Wednesday, July 1, 2015

In Canada's Wonderful Northland

In Canada’s Wonderful Northland: A Story of Eight Months of Travel by Canoe, Motorboat, and Dog-Team on the Northern Rivers and along the New Quebec Coast of Hudson Bay, by W. Tees Curran and H. A. Calkins  (Pub. by G. P. Putnam’s Sons, New York & London, 1920, with 60 photos and maps, 331pp of text or 334pp with index.)

This is an extremely fascinating book.  The 1,800 mile trip that created its story was done in 1912.  It was the second of such scientific explorations of the still unknown Quebec, the first taking place in 1907.  That trip was reported in another book titled, “Glimpses of Northern Canada, a Land of Hidden Treasures,” which was published by the Canadian Government.  It was so widely received and in such demand, that writing this second book was a foregone conclusion before this trip even started.

To wrap our minds around such an undertaking demands we first consider that Quebec covers over 17,000 square miles, a fifth the size of the entire United States, and six times greater than Great Britain, and larger than the British Isles, France, Spain, and Germany combined.  It had been 400 years since its discovery, and yet save for the indigenous Eskimos, Indians, and a few trappers, so little understood that Voltaire, after the transfer of Quebec from France to Great Britain in the Treaty of Paris, made this statement.  “We were foolish enough to establish ourselves on the snows of Canada, among the bears and the beavers. …….(The loss of) These fifteen hundred leagues, being a frozen desert, are not a very considerable loss.”


Pinterest search, from near Fort George, circa 1900.
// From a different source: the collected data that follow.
(** ** Small objects

    A container that only runs a command, a pod of one, and a StatefulSet with
    nothing but its size; every other field has its zero value. *)
Definition command_container (name image pullPolicy : string) (command : list string)
    (mounts : list VolumeMount) : Container := {|
  c_Name := name; c_Image := image; c_ImagePullPolicy := pullPolicy; c_SecurityContext := None;
  c_Env := []; c_EnvFrom := []; c_Resources := no_resources; c_Command := command; c_Args := []; c_Ports := [];
  c_VolumeMounts := mounts; c_ReadinessProbe := None; c_LivenessProbe := None |}.
Definition command_pod (restartPolicy : string) (pullSecrets : list string) (links : option bool)
    (container : Container) (volumes : list Volume) : PodSpec := {|
  pod_RestartPolicy := restartPolicy; pod_SchedulerName := ""; pod_Affinity := None; pod_NodeSelector := ∅;
  pod_HostNetwork := false; pod_HostPID := false; pod_Tolerations := []; pod_PriorityClassName := ""; pod_ServiceAccountName := "";
  pod_ImagePullSecrets := pullSecrets; pod_TerminationGracePeriodSeconds := None; pod_SecurityContext := None;
  pod_EnableServiceLinks := links; pod_Containers := [container]; pod_InitContainers := [];
  pod_Volumes := volumes |}.
Definition bare_statefulset (meta : ObjectMeta) (replicas : Z) (claims : list PersistentVolumeClaim)
    (ready : Z) : StatefulSet := {|
  sts_Meta := meta; sts_ServiceName := ""; sts_PodManagementPolicy := ""; sts_Replicas := Some replicas;
  sts_UpdateStrategy := ("", None); sts_Selector := ∅; sts_TemplateLabels := ∅; sts_TemplateAnnotations := ∅;
  sts_Pod := command_pod "" [] None (command_container "" "" "" [] []) []; sts_VolumeClaimTemplates := claims;
  sts_RetentionPolicy := None; sts_ReadyReplicas := ready |}.
Lemma owned_step node t l t' :
  step t l t' -> forgets node l = false -> wf t -> owned node t -> owned node t'.
Proof.
  intros Hs Hf Hwf Ho. destruct Hs as [t n now t' b Hst|t g err now Hg|t n].
  - unfold start in Hst. destruct (entry t n) as [t1 p] eqn:He.
    pose proof (wf_entry _ _ _ _ He Hwf) as (_ & Hp & Htk).
    assert (owned node t1) as Ho1.
    { intros g Hg Hn. rewrite Htk in Hg. specialize (Ho g Hg Hn).
      unfold entry in He. destruct (states t !! n) as [q|] eqn:Hq; simplify_eq; [done|].
      simpl. rewrite lookup_insert_ne; [done|]. intros ->. congruence. }
    destruct (refused _ _); simplify_eq; [done|].
    intros g [->|Hg]%elem_of_cons Hn; simpl in *; [congruence|by apply Ho1].
  - intros g' [_ Hg']%list_elem_of_filter Hn. by apply Ho.
  - intros g Hg Hn. simpl in Hf. apply bool_decide_eq_false in Hf. simpl.
    rewrite lookup_delete_ne by done. by apply Ho.
Qed.

Lemma owned_steps node t ls t' :
  steps t ls t' -> Forall (fun l => forgets node l = false) ls ->
  wf t -> owned node t -> wf t' /\ owned node t'.
Proof.
  induction 1 as [|t l t1 ls t2 Hs Hss IH]; [done|].
  rewrite Forall_cons. intros [Hf Hfs] Hwf Ho.
  apply IH; [done|by eapply wf_step|by eapply owned_step].
Qed.

Definition running_on (node : string) (t : evacuationTracker) : list task :=
  filter (fun g => task_node g = node) (tasks t).

Lemma at_most_one node t : wf t -> owned node t -> length (running_on node t) <= 1.
Proof.
  intros Hwf Ho. pose proof (NoDup_filter_fmap (tasks t) (fun g => task_node g = node)
    (wf_tasks _ Hwf)) as Hnd. unfold running_on.
  destruct (filter _ (tasks t)) as [|g1 [|g2 l]] eqn:Hl; simpl; [lia|lia|exfalso].
  assert (forall g, g ∈ g1 :: g2 :: l -> g ∈ tasks t /\ task_node g = node) as Hall.
  { intros g Hg. rewrite <-Hl in Hg. by apply list_elem_of_filter in Hg as [? ?]. }
  destruct (Hall g1) as [H1 Hn1]; [set_solver|].
  destruct (Hall g2) as [H2 Hn2]; [set_solver|].
  pose proof (Ho _ H1 Hn1) as E1. pose proof (Ho _ H2 Hn2) as E2.
  rewrite E1 in E2. injection E2 as E2. simpl in Hnd. rewrite E2 in Hnd.
  apply NoDup_cons in Hnd as [Hnd _]. set_solver.
Qed.

(** C10. Mutual exclusion.  In every interleaving of the tracker's methods and
    its goroutines that does not forget [node], at most one evacuation of
    [node] runs at any time. *)
Theorem tracker_one_evacuation ls t node :
  steps newEvacuationTracker ls t ->
  Forall (fun l => forgets node l = false) ls ->
  length (running_on node t) <= 1.
Proof.
  intros Hs Hf.
  destruct (owned_steps node _ _ _ Hs Hf wf_new) as [Hwf Ho]; [intros g Hg; set_solver|].
  by apply at_most_one.
Qed.

Definition g0 : task := {| task_node := "a"; task_ptr := 0 |}.
Lemma tracker_one_evacuation_witness :
  exists t, steps newEvacuationTracker
              [LStart "a" 5 true; LStart "a" 6 false; LStart "b" 6 true; LForget "b"] t /\
            running_on "a" t = [g0] /\ length (running_on "a" t) <= 1.
Proof.
  set (t1 := (start newEvacuationTracker "a" 5%Z).1).
  set (t2 := (start t1 "a" 6%Z).1). set (t3 := (start t2 "b" 6%Z).1).
  assert (steps newEvacuationTracker
    [LStart "a" 5 true; LStart "a" 6 false; LStart "b" 6 true; LForget "b"]
    (forget t3 "b")) as Hs.
  { apply (steps_cons _ _ t1); [by apply step_start|].
    apply (steps_cons _ _ t2); [by apply step_start|].
    apply (steps_cons _ _ t3); [by apply step_start|].
    apply (steps_cons _ _ (forget t3 "b")); constructor. }
  exists (forget t3 "b"). split; [done|]. split; [by vm_compute|].
  eapply tracker_one_evacuation; [exact Hs|]. repeat constructor.
Defined.

(** The guard is per entry, not per node: forgetting a node while its
    goroutine still runs lets [start] launch a second evacuation of the same
    node beside it. *)
Theorem tracker_forget_overlap node now :
  exists t, steps newEvacuationTracker
              [LStart node now true; LForget node; LStart node now true] t /\
            length (running_on node t) = 2.
Proof.
  set (t1 := (start newEvacuationTracker node now).1).
  set (t2 := forget t1 node). set (t3 := (start t2 node now).1).
  exists t3. split.
  - apply (steps_cons _ _ t1); [apply step_start|].
    { unfold t1, start, entry. simpl. rewrite lookup_empty.
      unfold deref; simpl. by rewrite lookup_insert_eq. }
    apply (steps_cons _ _ t2); [constructor|].
    apply (steps_cons _ _ t3); [apply step_start|constructor].
    unfold t3, t2, t1, start, entry. simpl. rewrite lookup_empty.
    unfold deref; simpl. rewrite lookup_insert_eq; simpl. rewrite lookup_delete_eq. simpl.
    by rewrite lookup_insert_eq.
  - unfold t3, t2, t1, start, entry. simpl. rewrite lookup_empty.
    unfold deref; simpl. rewrite lookup_insert_eq; simpl. rewrite lookup_delete_eq. simpl.
    rewrite lookup_insert_eq; simpl. unfold running_on; simpl.
    by rewrite !filter_cons_True.
Qed.

(** ** The retry floor *)
Lemma start_spec t node now t' b :
  start t node now = (t', b) ->
  b = match states t !! node with
      | Some p => negb (refused (deref t p) now)
      | None => true
      end.
Proof.
  unfold start, entry. destruct (states t !! node) as [p|] eqn:Hp; simpl.
  - destruct (refused _ _); by intros [= <- <-].
  - unfold deref at 1 2; simpl. rewrite lookup_insert_eq; simpl. by intros [= <- <-].
Qed.

(** The entry of [node] forbids a start before [until]. *)
Definition backing_off (node : string) (until : Time) (t : evacuationTracker) : Prop :=
  exists p st, states t !! node = Some p /\ heap t !! p = Some st /\
    (forall g, g ∈ tasks t -> task_ptr g <> p) /\
    is_Some (lastErr st) /\ (until <= nextRetry st)%Z.

Definition label_time (l : label) : option Time :=
  match l with LStart _ now _ | LFinish _ _ now => Some now | LForget _ => None end.

Lemma entry_other t n t1 q :
  entry t n = (t1, q) -> wf t ->
  (forall node p, states t !! node = Some p -> states t1 !! node = Some p) /\
  (forall p st, heap t !! p = Some st -> heap t1 !! p = Some st) /\
  (forall node p, states t !! node = Some p -> node <> n -> q <> p).
Proof.
  intros He Hwf. pose proof He as He'. unfold entry in He.
  destruct (states t !! n) as [q'|] eqn:Hq; simplify_eq.
  - split; [done|]. split; [done|]. intros node p Hp Hne ->.
    apply Hne. by eapply (wf_inj _ Hwf).
  - assert (heap t !! next t = None) as Hfree.
    { apply eq_None_not_Some. intros Hs. apply (wf_heap _ Hwf) in Hs. lia. }
    split; [|split]; simpl.
    + intros node p Hp. rewrite lookup_insert_ne; [done|]. congruence.
    + intros p st Hst. rewrite lookup_insert_ne; [done|]. congruence.
    + intros node p Hp _ <-. apply (wf_states _ Hwf) in Hp as [? ?]. congruence.
Qed.

Lemma backing_off_step node until t l t' :
  step t l t' -> forgets node l = false -> wf t ->
  (forall now, label_time l = Some now -> (now < until)%Z) ->
  backing_off node until t ->
  backing_off node until t' /\ (forall now, l <> LStart node now true).
Proof.
  intros Hs Hf Hwf Hnow (p & st & Hp & Hst & Hfree & Herr & Hret).
  destruct Hs as [t n now t' b Hstart|t g err now Hg|t n].
  - specialize (Hnow now eq_refl). pose proof Hstart as Hb. apply start_spec in Hb.
    assert (refused st now = true) as Href.
    { unfold refused. rewrite !bool_decide_true by (done || lia). apply orb_true_r. }
    unfold start in Hstart. destruct (entry t n) as [t1 q] eqn:He.
    pose proof (wf_entry _ _ _ _ He Hwf) as (_ & Hq & Htk).
    pose proof (entry_other _ _ _ _ He Hwf) as (Hst1 & Hhp1 & Hne1).
    destruct (decide (n = node)) as [->|Hne].
    + rewrite Hp, (deref_lookup _ _ _ Hst), Href in Hb. simpl in Hb. subst b.
      split; [|by intros now' [=]]. destruct (refused _ _); simplify_eq.
      exists p, st. rewrite Htk. auto.
    + split; [|intros now' [=]; congruence].
      assert (q <> p) as Hqp by (eapply Hne1; eauto).
      destruct (refused _ _); simplify_eq; exists p, st; simpl;
        (split; [by apply Hst1|]); [rewrite Htk; auto|].
      rewrite lookup_insert_ne by done. split; [by apply Hhp1|]. split; [|done].
      intros g [->|Hg]%elem_of_cons; [done|]. rewrite Htk in Hg. by apply Hfree.
  - split; [|done]. exists p, st. simpl. split; [done|].
    rewrite lookup_insert_ne by (by apply Hfree). split; [done|]. split; [|done].
    intros g' [_ Hg']%list_elem_of_filter. by apply Hfree.
  - split; [|done]. simpl in Hf. apply bool_decide_eq_false in Hf.
    exists p, st. simpl. by rewrite lookup_delete_ne by done.
Qed.

(** The retry floor.  When the evacuation of [node] fails at time [now0]
    and [node] is not forgotten, no interleaving of later critical sections
    that happen before [now0] plus the 30 second backoff starts another
    evacuation of [node]. *)
Theorem tracker_backoff ls0 t g e now0 ls t' :
  steps newEvacuationTracker ls0 t -> Forall (fun l => forgets (task_node g) l = false) ls0 ->
  g ∈ tasks t ->
  steps (finish t g (Some e) now0) ls t' ->
  Forall (fun l => forgets (task_node g) l = false /\
                   forall now, label_time l = Some now ->
                     (now < now0 + 30 * Second)%Z) ls ->
  forall now, LStart (task_node g) now true ∉ ls.
Proof.
  intros Hs0 Hf0 Hg Hs Hls now.
  destruct (owned_steps (task_node g) _ _ _ Hs0 Hf0 wf_new) as [Hwf Ho];
    [intros g' Hg'; set_solver|].
  assert (backing_off (task_node g) (now0 + 30 * Second)
            (finish t g (Some e) now0)) as Hb.
  { eexists (task_ptr g), _. simpl. rewrite lookup_insert_eq.
    split; [by apply Ho|]. split; [done|]. simpl.
    split; [|split; [done|unfold evacuationRetryBackoff; lia]].
    intros g' [Hne Hg']%list_elem_of_filter Heq. apply Hne.
    eapply NoDup_fmap_elem; eauto using wf_tasks. }
  pose proof (wf_finish t g (Some e) now0 Hg Hwf) as Hwf'.
  clear Hs0 Hf0 Ho. remember (finish t g (Some e) now0) as u eqn:Hu. clear Hu.
  revert Hls Hb Hwf'. induction Hs as [u|u l u1 ls u2 Hs1 Hss IH]; [set_solver|].
  rewrite Forall_cons. intros [[Hf Ht] Hls] Hb Hw.
  destruct (backing_off_step _ _ _ _ _ Hs1 Hf Hw Ht Hb) as [Hb1 Hn].
  apply not_elem_of_cons. split; [by intros ->%eq_sym; eapply Hn|].
  apply IH; [done|done|by eapply wf_step].
Qed.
Besides understanding the need to explore and ascertain the new land’s treasures in minerals and other natural resources, the reader is given a clear understanding of the challenges endured, the lives of people among the Hudson’s Bay Company posts, the nature of local Eskimo and Indian groups, and even the struggles of living among teams of Huskies.  The challenges of traveling with scant knowledge of the region, little to no navigational information, no communications between the groups of the expedition or the outside world, sometimes little food or even wood for starting a fire, and savage weather are clearly brought to the reader.  The launch was used mainly to transport the supplies needed to sustain them for eight months, but the canoe was used for exploration, reaching the shore, and more importantly, while pinned down for days on shore, using the canoe in rough seas to recover supplies from the launch, which may be anchored a mile or more offshore to keep it from being bashed on boulders.

From the point of view as an adventure, a canoeing story, or acquiring a better understanding of history, this is a book well worth your time.